The president himself acknowledged the rising volume of African American discontent in his speech to the (increasingly critical) Congressional Black Caucus Saturday night. The economy in particular, he said, “gets folks discouraged. I know. I listen to some of y’all.” Then he delivered a scolding: “Take off your bedroom slippers. Put on your marching shoes. Shake it off. Stop complainin’. Stop grumblin’. Stop cryin’. We are going to press on. We have work to do.”

We could probably find racial crosscurrents beneath every group’s disappointment with the president, even the CBC’s. The legacy of racism, and the historic developmental path of African-American leadership, factor into black politicians’ complex responses to the first black president. How could it not? But it’s easier, and in my opinion more productive, to identify the practical reasons for discontent among the president’s multiracial base – most of which, it must be said again, still supports Obama. The most frequently stated reason for liberal disappointment is his failure to push more aggressively for solutions to our economic disaster, and particularly for jobs. I would argue that had Obama delivered his September jobs speech, and his jobs legislation, two years ago, and fought for it passionately, his standing with all subgroups within his base would be higher.

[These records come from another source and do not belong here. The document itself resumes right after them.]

Lemma batches_arrive l m : NoDup l.*1 → (∀ b, b ∈ l.*1 → m !! b = None) → Forall (λ br, Forall (sendableRead br.1) br.2) l →
  ∃ ps, omapM batchToProto l = Ok ps ∧
    ofold (batchFromProto (ctp impl)) m ps = Ok (foldl (λ m br, <[br.1 := arrivedReads br.1 br.2]> m) m l).
Proof.
  revert m. induction l as [|[b reads] l IH]; intros m Hnd Hm Hall; [by exists []|]. apply Forall_cons in Hall as [Hr Hall]. apply NoDup_cons in Hnd as [Hb Hnd]. cbn in Hr.
  destruct (IH (<[b := arrivedReads b reads]> m)) as (ps & H1 & H2); [done| |done|].
  { intros b' Hb'. rewrite lookup_insert_ne; [apply Hm; by right|]. by intros ->. }
  destruct (reads_arrive b reads (<[b := replicate (length reads) (mkServerRead "" ANil None)]> m) [] (mkServerRead "" ANil None) Hr) as (rs & H3 & H4 & H5); [by rewrite lookup_insert_eq|].
  exists ((b, rs) :: ps). cbn [omapM]. rewrite {1}/batchToProto. cbn [fst snd]. rewrite H3. cbn [obind]. rewrite H1. split; [done|].
  assert (batchFromProto (ctp impl) m (b, rs) = Ok (<[b := arrivedReads b reads]> m)) as Hb'.
  { rewrite /batchFromProto. cbn [fst snd]. rewrite (Hm b); [|by left]. rewrite H4. change (imap pair rs) with (numbered (length ([] : list serverRead)) rs).
    rewrite H5. cbn [app]. by rewrite insert_insert_eq. }
  cbn [ofold]. rewrite Hb'. exact H2.
Qed.

Lemma request_arrives O request : (∀ b l, request !! b = Some l → Forall (sendableRead b) l) →
  ∃ ps, convertBatchGetLatestValuesRequestToProto O request encodeWith = Ok ps ∧
    convertBatchGetLatestValuesRequestFromProto (Some ps) (ctp impl) = Ok (arrivedRequest request).
Proof.
  intros Hs. destruct (batches_arrive (range_map O request) ∅) as (ps & H1 & H2); [apply NoDup_fst_range_map|by intros; apply lookup_empty| |].
  { apply Forall_forall. intros [b l] Hbl%elem_of_range_map. by apply Hs. }
  exists ps. split; [exact H1|]. cbn [convertBatchGetLatestValuesRequestFromProto]. rewrite H2. f_equal. apply map_eq. intros b.
  rewrite (foldl_insert_range (λ m br, <[br.1 := arrivedReads br.1 br.2]> m) arrivedReads); [|done]. rewrite lookup_empty /arrivedRequest map_lookup_imap.
  by destruct (request !! b).
Qed.

(** The caller's variables after values have been stored in some of them; [got]
    is what arrives in each. *)
Context (got : nat → any).
Definition store (h : heap) (locs : list nat) : heap := foldl (λ h x, <[x := got x]> h) h locs.

Lemma store_lookup h locs x : store h locs !! x = if decide (x ∈ locs) then Some (got x) else h !! x.
Proof.
  rewrite /store. revert h. induction locs as [|y locs IH]; intros h; [done|]. cbn [foldl]. rewrite IH. destruct (decide (x ∈ locs)) as [Hin|Hin].
  - rewrite decide_True //. by right.
  - destruct (decide (x = y)) as [->|Hne]; [rewrite lookup_insert_eq decide_True //; by left|]. rewrite lookup_insert_ne // decide_False //.
    by intros [|]%elem_of_cons.
Qed.

Lemma store_app h l1 l2 : store h (l1 ++ l2) = store (store h l1) l2.
Proof. by rewrite /store foldl_app. Qed.

Definition sentErr (e : option error) : option error :=
  match e with Some e => if String.eqb (text e) "" then None else Some (EText (text e)) | None => None end.

(** What the caller gets for a read, in its own variable. *)
Definition arrivedResult (req : BatchRead) (res : serverResult) : BatchReadResult := mkBatchReadResult (resName res) (ReturnVal req) (sentErr (resErr res)).
Definition arrivedResults (reqs : list BatchRead) (ress : list serverResult) : list BatchReadResult := zip_with arrivedResult reqs ress.

Definition answers (req : BatchRead) (res : serverResult) : Prop := crosses serverEncoding (resValue res) (ReturnType req) (got (ReturnVal req)).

Finally: Looking for racial motives to explain white liberal disappointment with Obama, in the face of so many economic reasons, seems unnecessarily divisive. It’s hard not to notice that despite our admirable 40-year crusade to purge racism, overt and unconscious, from Democratic politics, most Americans, of every race, have grown worse off – and meanwhile, the same proportion of African Americans live in poverty as when Dr. King tried to launch a Poor People’s Campaign. As progressives have focused on the real and corrosive legacy of racism against minorities, one American minority has done very well, and that’s the richest one percent, who now earn a quarter of the nation’s income, up from 8 percent under Jimmy Carter.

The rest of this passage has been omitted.